**TASK INPUT**
(* ===== verification/State.v ===== *)
(** * The data of the stack

    The structures of net2.h, ip2.h, sock.h, handler.h and of the .c files, the
    static variables of every translation unit gathered in one record, and the
    effects on them that all components share: memory allocation, the clock,
    mutexes, signals and system calls.

    Objects reached through pointers that the source shares (devices, interfaces)
    live in finite maps indexed by their address; a singly linked list built by
    pushing at its head is the list of its elements, head first; a function pointer
    is the name of the function it points to. *)

From stdpp Require Import base numbers list option gmap strings.
From Stdlib Require Import ZArith Lia.
From S2P Require Import Prelude Util Queue.
Open Scope Z_scope.
Open Scope cmonad_scope.

(** ** Devices and interfaces (net2.h) *)

Definition dev_id := nat.
Definition iface_id := nat.

Definition NETWORK_DEVICE_TYPE_NULL : Z := 0x0000.
Definition NETWORK_DEVICE_TYPE_LOOPBACK : Z := 0x0001.
Definition NETWORK_DEVICE_TYPE_ETHERNET : Z := 0x0002.

Definition NETWORK_DEVICE_FLAG_UP : Z := 0x0001.
Definition NETWORK_DEVICE_FLAG_LOOPBACK : Z := 0x0010.
Definition NETWORK_DEVICE_FLAG_BROADCAST : Z := 0x0020.
Definition NETWORK_DEVICE_FLAG_P2P : Z := 0x0040.
Definition NETWORK_DEVICE_FLAG_NEED_ARP : Z := 0x0100.

Definition NETWORK_DEVICE_ADDR_LEN : nat := 16.

Definition NETWORK_INTERFACE_FAMILY_IP : Z := 1.
Definition NETWORK_INTERFACE_FAMILY_IPV6 : Z := 2.

Definition NETWORK_PROTOCOL_TYPE_IP : Z := 0x0800.
Definition NETWORK_PROTOCOL_TYPE_ARP : Z := 0x0806.
Definition NETWORK_PROTOCOL_TYPE_IPV6 : Z := 0x86dd.

Definition NETWORK_IRQ_SHARED : Z := 0x0001.
Definition MAX_NAME_LENGTH : nat := 16.
Definition IFNAMSIZ : nat := 16.

(** The [network_device_operations] structures the source defines. *)
Inductive device_ops := loopback_ops | ether_tap_ops | ether_pcap_ops.

(** [struct ether_tap] and [struct ether_pcap], the [priv] of an Ethernet device. *)
Record ether_priv := EtherPriv { ep_name : string; ep_fd : Z; ep_irq : Z }.

Record network_device := NetworkDevice {
  dev_interfaces : list iface_id;
  dev_index : Z;
  dev_name : string;
  dev_type : Z;
  dev_mtu : Z;
  dev_flags : Z;
  dev_header_len : Z;
  dev_address_len : Z;
  dev_address : list Z;
  dev_broadcast : list Z;   (* the union of [peer] and [broadcast] *)
  dev_ops : option device_ops;
  dev_priv : option ether_priv;
}.

(** Assignments to single fields. *)
Definition with_interfaces (l : list iface_id) (d : network_device) : network_device :=
  NetworkDevice l (dev_index d) (dev_name d) (dev_type d) (dev_mtu d) (dev_flags d)
    (dev_header_len d) (dev_address_len d) (dev_address d) (dev_broadcast d) (dev_ops d) (dev_priv d).
Definition with_index_name (i : Z) (name : string) (d : network_device) : network_device :=
  NetworkDevice (dev_interfaces d) i name (dev_type d) (dev_mtu d) (dev_flags d)
    (dev_header_len d) (dev_address_len d) (dev_address d) (dev_broadcast d) (dev_ops d) (dev_priv d).
Definition with_flags (fl : Z) (d : network_device) : network_device :=
  NetworkDevice (dev_interfaces d) (dev_index d) (dev_name d) (dev_type d) (dev_mtu d) fl
    (dev_header_len d) (dev_address_len d) (dev_address d) (dev_broadcast d) (dev_ops d) (dev_priv d).
Definition with_address (a : list Z) (d : network_device) : network_device :=
  NetworkDevice (dev_interfaces d) (dev_index d) (dev_name d) (dev_type d) (dev_mtu d) (dev_flags d)
    (dev_header_len d) (dev_address_len d) a (dev_broadcast d) (dev_ops d) (dev_priv d).
Definition with_ops (o : device_ops) (d : network_device) : network_device :=
  NetworkDevice (dev_interfaces d) (dev_index d) (dev_name d) (dev_type d) (dev_mtu d) (dev_flags d)
    (dev_header_len d) (dev_address_len d) (dev_address d) (dev_broadcast d) (Some o) (dev_priv d).
Definition with_priv (p : ether_priv) (d : network_device) : network_device :=
  NetworkDevice (dev_interfaces d) (dev_index d) (dev_name d) (dev_type d) (dev_mtu d) (dev_flags d)
    (dev_header_len d) (dev_address_len d) (dev_address d) (dev_broadcast d) (dev_ops d) (Some p).

(** What [memory_alloc] hands out: every field zero. *)
Definition network_device_zero : network_device :=
  NetworkDevice [] 0 "" 0 0 0 0 0
    (replicate NETWORK_DEVICE_ADDR_LEN 0) (replicate NETWORK_DEVICE_ADDR_LEN 0) None None.

Definition NETWORK_DEVICE_IS_UP (d : network_device) : bool :=
  truthy (Z.land (dev_flags d) NETWORK_DEVICE_FLAG_UP).

(** [struct IP_INTERFACE] with its embedded [network_interface]. *)
Record ip_interface := IpInterface {
  if_dev : option dev_id;
  if_family : Z;
  if_unicast : Z;
  if_netmask : Z;
  if_broadcast : Z;
}.

(** ** net.c *)

(** The functions the stack registers through function pointers. *)
Inductive protocol_handler := fn_arp_input | fn_ip_input.
Inductive ip_handler := fn_icmp_input | fn_udp_input.
Inductive timer_fn := fn_arp_timer.
Inductive event_fn := fn_udp_event_handler.
Inductive irq_fn := fn_ether_tap_isr | fn_ether_pcap_isr.

Record network_protocol_queue_entry := NetQueueEntry {
  nqe_dev : dev_id;
  nqe_len : Z;
  nqe_data : list Z;
}.

Record network_protocol := NetworkProtocol {
  np_name : string;
  np_type : Z;
  np_queue : list network_protocol_queue_entry;
  np_handler : protocol_handler;
}.

Record network_timer := NetworkTimer {
  nt_name : string;
  nt_interval : timeval;
  nt_last : timeval;
  nt_handler : timer_fn;
}.

Record network_event := NetworkEvent { ne_handler : event_fn }.

Record net_state := NetState {
  n_devs : gmap dev_id network_device;
  n_ifs : gmap iface_id ip_interface;
  n_index : Z;                     (* the static counter of network_device_register *)
  n_devices : list dev_id;
  n_protocols : list network_protocol;
  n_timers : list network_timer;
  n_events : list network_event;
}.

(** ** arp.c *)

Inductive cache_state :=
| ARP_CACHE_STATE_FREE | ARP_CACHE_STATE_INCOMPLETE
| ARP_CACHE_STATE_RESOLVED | ARP_CACHE_STATE_STATIC.

#[export] Instance cache_state_eq_dec : EqDecision cache_state.
Proof. solve_decision. Defined.

Record arp_cache := ArpCache {
  ac_state : cache_state;
  ac_pa : Z;
  ac_ha : list Z;
  ac_timestamp : timeval;
}.

(** ** ip.c *)

Record ip_protocol := IpProtocol { ipp_name : string; ipp_type : Z; ipp_handler : ip_handler }.

Record ip_route := IpRoute {
  rt_network : Z;
  rt_netmask : Z;
  rt_nexthop : Z;
  rt_iface : iface_id;
}.

Record ip_state := IpState {
  ip_ifaces : list iface_id;
  ip_protocols : list ip_protocol;
  ip_routes : list ip_route;
  ip_id : Z;                       (* the static counter of ip_generate_id *)
}.

(** ** udp.c, synchronize.c *)

Record endpoint := Endpoint { ep_address : Z; ep_port : Z }.

#[export] Instance endpoint_eq_dec : EqDecision endpoint.
Proof. solve_decision. Defined.

Inductive pcb_state := UDP_PCB_STATE_FREE | UDP_PCB_STATE_OPEN | UDP_PCB_STATE_CLOSING.

#[export] Instance pcb_state_eq_dec : EqDecision pcb_state.
Proof. solve_decision. Defined.

(** [struct sched_ctx]; [cond] counts the threads blocked on the condition variable. *)
Record sched_ctx := SchedCtx { sc_cond : Z; sc_interrupted : Z; sc_wc : Z }.

Record udp_queue_entry := UdpQueueEntry {
  uqe_foreign : endpoint;
  uqe_len : Z;
  uqe_data : list Z;
}.

Record udp_pcb := UdpPcb {
  pcb_st : pcb_state;
  pcb_local : endpoint;
  pcb_queue : list udp_queue_entry;
  pcb_ctx : sched_ctx;
}.

(** ** sock.c *)

Record sock := Sock { sk_used : Z; sk_family : Z; sk_type : Z; sk_desc : Z }.

(** ** interrupt.c *)

Record irq_entry := IrqEntry {
  irq_num : Z;
  irq_handler : irq_fn;
  irq_flags : Z;
  irq_name : string;
  irq_dev : dev_id;
}.

Record intr_state := IntrState { irq_vec : list irq_entry; intr_sigmask : list Z }.

(** ** The environment

    [w_alloc] and [w_sys] are the outcomes of the next allocations and system
    calls, [w_clock] the next readings of the clock (the last one stays); when an
    outcome list is used up, calls succeed.  Any behaviour of the environment on a
    finite run is some choice of these lists.  [w_trace] records the system calls
    made with their results, [w_pending] the signals raised and not yet taken. *)

Inductive syscall :=
| SysOpen | SysSocket | SysIoctl (fd : Z) (request : string) | SysBind (fd : Z) | SysFcntl (fd : Z) (cmd : string) | SysClose (fd : Z)
| SysWrite (fd : Z) (frame : list Z) | SysRead (fd : Z) (size : Z) | SysPoll (fd : Z)
| SysTimerCreate | SysTimerSettime | SysSigmask | SysThreadCreate
| SysCondDestroy.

**WHAT YOU SHOULD DO**
A bare number is expected: how many lines above contain the word "Require"?

**TASK ANSWER**
3